We chose the Aeolian Islands as the sampling area for the Coevolve project because of their volcanic origin. In these islands there are active volcanoes, gas and fluid emissions that come from the subsurface, bringing up important information about the subsurface environment. The expedition in August 2022 was a mix of terrestrial and marine sampling. We looked for sites using old maps and asked locals, and also sampled sites that our group had already sampled in other years.

Alt text The 5 senses allow us not only to perceive the world around us but probably also to remember better, and memory, for a scientist, is a precious resource. So taking into consideration touch, sight, smell, hearing and taste, name one of your memories of the Aeolian Islands in relation to each of them.
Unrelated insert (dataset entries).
Lemma switch_root schedules pool_schedules now block raw st flats message st' : node_inv currency st flats -> once (caches st) ->
  tree_ok st' -> addBlock_cached ops slow_hash currency checkpoints hash_order schedules pool_schedules now block raw st =
    Ok (AddBlock ADDED_TO_ALTERNATIVE_AND_SWITCHED, Some message, st') ->
  exists p, findSegmentContainingBlock st (previousBlockHash block) = Ok (Some p) /\ switched_chains st st' p message.
Proof.
  intros Hi Ho Ht' H. destruct (switch_state _ _ _ _ _ _ _ _ _ Hi Ho H) as (p & cell & s & l & h & previous & Hf & Hc & Hleaf & Hne & H0 & Hl & Hl' & Hs & Hu & Hmsg).
  pose proof (inv_tree _ _ _ Hi) as Ht. destruct (inv_main _ _ _ Hi) as (main & lm & Hmain & Hlm & Hset).
  destruct (switch_message _ _ _ _ _ _ _ (tree_heap _ Ht') Hl' Hmsg) as (q & sq & l' & root & below & -> & Hroot & Hh & ->).
  exists p. split; [done|]. exists cell, q, (map snd lm), (s :: sq :: map snd l'), root, below, (hashes_of s).
  destruct (lin_cell _ _ _ q sq Hl) as (cq & Hq & <-); [by right; left|].
  split_and!; try done.
  - inversion Hl as [|? c0 q' l0 Hp0 Hq' Hl0]; simplify_eq. destruct (lin_head _ _ _ Hl0) as (? & ? & _ & [= -> _ _]). done.
  - unfold main_chain_of. rewrite (main_leaf_head _ _ Hmain). cbn [obind]. by apply chain_of_eq; [apply Ht|].
  - unfold main_chain_of. rewrite (main_leaf_head _ _ H0). cbn [obind]. by apply (chain_of_eq st' _ _ (tree_heap _ Ht') Hl').
  - rewrite Hs. apply Forall_app. split.
    + apply Forall_forall. intros x Hx. rewrite (on_chain _ _ _ _ _ _ Ho Hlm Hc Hx).
      eapply leaf_not_ancestor; [apply Ht|done..|congruence].
    + apply Forall_singleton. intros ([x sx] & Hx & Hin%hasBlock_iff)%hashes_flatten. destruct (lin_cell _ _ _ _ _ Hlm Hx) as (cx & Hcx & <-).
      eapply (Hu x); [|exact Hin]. unfold blocks. by rewrite Hcx.
  - rewrite (on_chain _ _ _ _ _ _ Ho Hlm Hq Hroot), Hset. by rewrite elem_of_list_to_set.
Qed.

(** C40. What the message about a switch says.  When the block [addBlock] was given
    makes an alternative chain the main chain, the message has the hashes of the
    upper end of the new main chain: a root, with its height, and the blocks above
    it, none of which was on the old main chain.  The root is on the old main
    chain, and so the last block that the two chains have in common, exactly when
    the parent of the segment that has grown belongs to the old main chain; when
    that segment is itself a fork of an alternative chain, the message names a
    block which the old main chain does not have.  Stated for every state that a
    node reaches, as long as there is room for the block. *)
Theorem chain_switch_root schedules pool_schedules now raw block st message st' :
  node_params ops currency -> reachable ops slow_hash currency checkpoints hash_order st -> raw_ok raw ->
  parse_block ops (raw_block raw) = Some block -> has_room ops slow_hash currency checkpoints schedules now block raw st ->
  addBlock ops slow_hash currency checkpoints hash_order schedules pool_schedules now raw st =
    Ok (AddBlock ADDED_TO_ALTERNATIVE_AND_SWITCHED, Some message, st') ->
  exists p cell q c c' root below hashes, findSegmentContainingBlock st (previousBlockHash block) = Ok (Some p) /\
    caches st !! p = Some cell /\ parent cell = Some q /\ main_chain_of st = Ok c /\ main_chain_of st' = Ok c' /\
    message = ChainSwitch (Z.of_nat (length below)) (root :: hashes) /\ hashes_of (flatten c') = below ++ root :: hashes /\
    Forall (fun h => h ∉ hashes_of (flatten c)) hashes /\ (root ∈ hashes_of (flatten c) <-> q ∈ mainChainSet st).
Proof.
  intros Hp Hre Hraw Hb Hroom H. pose proof (reachable_once _ Hp Hre) as Ho. pose proof H as Ha. unfold addBlock in Ha.
  fold (parse_block ops (raw_block raw)) in Ha. rewrite Hb in Ha.
  apply reachable_inv in Hre as (flats & Hi); [|apply Hp..].
  destruct (addBlock_cached_inv _ _ _ _ _ _ _ _ _ _ _ _ _ _ _ (param_windows _ _ Hp) Hi (Hroom flats (inv_views _ _ _ Hi)) Ha) as (flats' & Hi' & _).
  destruct (switch_root _ _ _ _ _ _ _ _ _ Hi Ho (inv_tree _ _ _ Hi') Ha) as (p & Hf & cell & q & c & c' & root & below & hashes & Hall).
  exists p, cell, q, c, c', root, below, hashes. by split.
Qed.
Yes, the 5 senses are essential tools for a scientist, especially on the field, and more than often they give important information on the environment, and give essential information about the safety of a place. Trying to remember the sampling, I would say that my senses were involved in this way. The sense of smell was strong for the classic rotten egg whiff of sulfur in the thermal mud pool on the island of Vulcano. Touch as far as the heat that came out of the vents when the thermometer was brought close to take the temperature. I remember that walking near the crater of Vulcano. I was watching the gasses that rose along the profile of the crater, and when the wind changed for a moment, they almost completely enveloped us, making everything white. Fortunately, we were all equipped with gas masks. One of the first days in Vulcano, we sampled a gas emission that was about ten meters from the beach. The intensity of the gas coming out was very strong, making huge bubbles. Also sounds are involved, for example, the sound of the bubbles forming and breaking was the soundtrack of that sampling day. Finally, there is the taste. I remember the taste of rubber and salt in my mouth after that wonderful dive at Bottaro. It was just a few meters deep, but I will never forget being surrounded by that field of bubbles coming up from the ground.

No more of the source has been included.